Every little thing was like the calm before the storm - the most tense calm that had ever existed; you were walking on eggshells, and maybe so was he, but you couldn’t help it. At least, you thought you couldn’t. Each attempt to try and fix the mess around you only ended up in more heartbreak.
The storm that always seemed to be headed in your direction had tore apart the home you’d meticulously built together. Plates and picture frames shattered to the ground; glass leaving you walking on bleeding feet. The flowers of your love torn apart somewhere in the distance now. Breath stolen from your lungs, but not from those kisses he’d give you back in high school, not from the way he’d dance with you around his bedroom (only to shove you onto the bed when his brother barged in), not from your outrageous laughter at something stupid that had happened. This was a breath stolen from countless nights arguing, screaming, trying to gain the upper hand in a situation where you were both at a standstill. A breath stolen from your heaving words as you scrunch your hands into your roots, pull your legs close to your chest and shove yourself into a corner while he slammed the door and left to God knows where. Breath stolen from the realization that maybe things just weren’t working like they used to, and that it was okay to love him, but to not be in love with him.

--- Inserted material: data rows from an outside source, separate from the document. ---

Definition ret {A} (a : A) : M A := ([], Ok a).
Definition fail {A} (e : error) : M A := ([], Err e).
Definition tell (ev : Event) : M unit := ([ev], Ok tt).
Definition bind {A B} (m : M A) (f : A -> M B) : M B :=
  match m with
  | (t, Ok a) => let '(t', r) := f a in (t ++ t', r)
  | (t, Err e) => (t, Err e)
  | (t, Panic i n) => (t, Panic i n)
  end.

Declare Scope go_scope.
Delimit Scope go_scope with go.
Notation "'let*' x := m 'in' k" := (bind m (fun x => k))
  (at level 10, x name, m at level 100, k at level 200) : go_scope.
Local Open Scope go_scope.

(** [l[i]] on a slice. *)
Definition index {A} (l : list A) (i : nat) : M A :=
  match l !! i with
  | Some x => ret x
  | None => ([], Panic i (length l))
  end.

(** A collaborator's [(value, error)] result. *)
Definition orErr {A} (o : option A) (e : error) : M A :=
  match o with
  | Some a => ret a
  | None => fail e
  end.

(** ** snaptype and the state of [WebSeeds] *)

(** [snaptype.WebSeedsFromProvider = map[string]string] *)
Abbreviation WebSeedsFromProvider := (gmap string string).
(** [snaptype.WebSeedUrls = map[string]metainfo.UrlList], a [UrlList]
    being a [[]string]. *)
Abbreviation WebSeedUrls := (gmap string (list string)).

Tonight was just another picture perfect example of why you weren’t meant to be together. You’d come home late from work (because of some stupid assignment that you just wanted to finish today). He was sitting on the couch, scrolling through Netflix for something to watch. Honestly, you just wanted to eat something, so you didn’t bother greeting him, but the moment he noticed your presence in the house, he was hot on your tail.

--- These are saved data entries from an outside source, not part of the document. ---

(** * SortingHat core: data model and query layer

    A shallow embedding of [sortinghat/core/models.py] and
    [sortinghat/core/schema.py].

    - Module [Models] follows [models.py]: the module constants, one
      sub-module per Django model (its field declarations, its [Meta]
      options and the record of a stored row), the entity store, and the
      effect of deleting a row as Django's collector derives it from the
      declared [on_delete] options.
    - Module [Api] holds the operations of [sortinghat/core/api.py].
    - Module [Schema] follows [schema.py]: Django's [Paginator], the query
      sets the resolvers build, and the resolvers themselves. *)

From stdpp Require Import base decidable option list gmap strings sorting.
From Stdlib Require Import ZArith Lia.

Open Scope string_scope.
Open Scope list_scope.
Open Scope Z_scope.

(** ** Exceptions and results *)

(** The typed errors of the operation API, and the Python and Django
    exceptions the query layer can raise. *)
Inductive exception :=
  | NotFoundError
  | DuplicateEntityError
  | EqualIdentitiesError
  | InvalidValueError
  | InvalidPeriodError
  | InvalidFilterError
  | ImportError (name : string)
  | KeyError (key : string)
  | FieldError (keyword : string)
  | EmptyPage
  | ZeroDivisionError
  | NegativeIndexing.

Inductive result (A : Type) :=
  | Ok (a : A)
  | Err (e : exception).
Arguments Ok {A} a.
Arguments Err {A} e.

#[global] Instance result_ret : MRet result := λ A a, Ok a.
#[global] Instance result_bind : MBind result := λ A B f m,
  match m with
  | Ok a => f a
  | Err e => Err e
  end.

#[global] Instance result_fmap : FMap result := λ A B f m,
  match m with
  | Ok a => Ok (f a)
  | Err e => Err e
  end.

Definition is_ok {A} (r : result A) : bool :=
  match r with Ok _ => true | Err _ => false end.

(** ** Dates *)

(** [datetime.datetime(y, m, d, H, M, S, tzinfo=tzutc())]: every date of the
    program is timezone-aware and in UTC. *)
Record datetime := Datetime {
  year : Z; month : Z; day : Z;
  hour : Z; minute : Z; second : Z;
  microsecond : Z
}.

#[global] Instance datetime_eq_dec : EqDecision datetime.
Proof. solve_decision. Defined.

(** Days between 1970-01-01 and a date of the proleptic Gregorian calendar. *)
Definition days_from_civil (y m d : Z) : Z :=
  let y' := if m <=? 2 then y - 1 else y in
  let era := y' / 400 in
  let yoe := y' - era * 400 in
  let mp := (m + 9) mod 12 in
  let doy := (153 * mp + 2) / 5 + d - 1 in
  let doe := yoe * 365 + yoe / 4 - yoe / 100 + doy in
  era * 146097 + doe - 719468.

(** The instant of an aware UTC date, in microseconds since the epoch.
    Python orders and compares aware dates by that instant. *)
Definition instant (t : datetime) : Z :=
  ((days_from_civil (year t) (month t) (day t) * 24 + hour t) * 60
     + minute t) * 60 * 1000000
  + second t * 1000000 + microsecond t.

Definition dt_le (a b : datetime) : Prop := instant a <= instant b.
Definition dt_lt (a b : datetime) : Prop := instant a < instant b.

#[global] Instance dt_le_dec a b : Decision (dt_le a b).
Proof. unfold dt_le. apply _. Defined.
#[global] Instance dt_lt_dec a b : Decision (dt_lt a b).
Proof. unfold dt_lt. apply _. Defined.

(** ** models.py *)

Module Models.

(** Default dates for periods. *)
Definition MIN_PERIOD_DATE : datetime := Datetime 1900 1 1 0 0 0 0.
Definition MAX_PERIOD_DATE : datetime := Datetime 2100 1 1 0 0 0 0.

(** Innodb and utf8mb4 can only index 191 characters. *)
Definition MAX_SIZE_CHAR_INDEX : Z := 191.
Definition MAX_SIZE_CHAR_FIELD : Z := 128.

(** *** Field declarations *)

Inductive on_delete_action := CASCADE | SET_NULL.

(** A [ForeignKey] or [OneToOneField] declaration. *)
Record relation := Relation {
  to : string;
  related_name : option string;
  on_delete : on_delete_action;
  db_column : option string
}.

Inductive field_type :=
  | CharField (max_length : Z)
  | BooleanField
  | DateTimeField
  | CreationDateTimeField
  | LastModificationDateTimeField
  | PositiveIntegerField
  | BinaryField
  | AutoField
  | ForeignKey (r : relation)
  | OneToOneField (r : relation).

Record field := Field {
  fname : string;
  ftype : field_type;
  primary_key : bool;
  null : bool
}.

(** A model class: its name, its fields in declaration order (those of
    [ModelBase] first) and its [Meta] options. A model that declares no
    primary key gets Django's implicit [id = AutoField(primary_key=True)]. *)
Record model := Model {
  model_name : string;
  fields : list field;
  db_table : string;
  unique_together : list string;
  ordering : list string
}.

#[global] Instance on_delete_action_eq_dec : EqDecision on_delete_action.
Proof. solve_decision. Defined.
#[global] Instance relation_eq_dec : EqDecision relation.
Proof. solve_decision. Defined.
#[global] Instance field_type_eq_dec : EqDecision field_type.
Proof. solve_decision. Defined.
#[global] Instance field_eq_dec : EqDecision field.
Proof. solve_decision. Defined.
#[global] Instance model_eq_dec : EqDecision model.
Proof. solve_decision. Defined.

“Where were you?” His voice sharp as daggers, digging under your skin and tearing you apart piece by piece. His arms are crossed over his chest, eyes so judgmental you feel like you’re in court. Nothing you say is the right answer, so you choose to not say anything. Apparently, that wasn’t the right answer either - this you find out when his iron grip settles on your shoulder and forces you to turn around.
“Hey-” you winced, trying to pry his fingers off.
“Where were you?” He repeated, basically growling at you through his gritted teeth.
“I was at work.” You rolled your eyes, turning your attention back towards the fridge, trying to ease the beating of your heart. In, hold, out. You repeat to yourself, barely remembering what all those instagram therapists had told you.
He scoffed, finally releasing his grip in favor of slamming the fridge door shut, “really? Because the last time I checked, your work ended two hours ago. What could you possibly have been doing for two whole hours?” He was in your face now, making you know how pissed he was.
But you already knew. You’d always known. Why did he need to try and make it so blindingly obvious to you?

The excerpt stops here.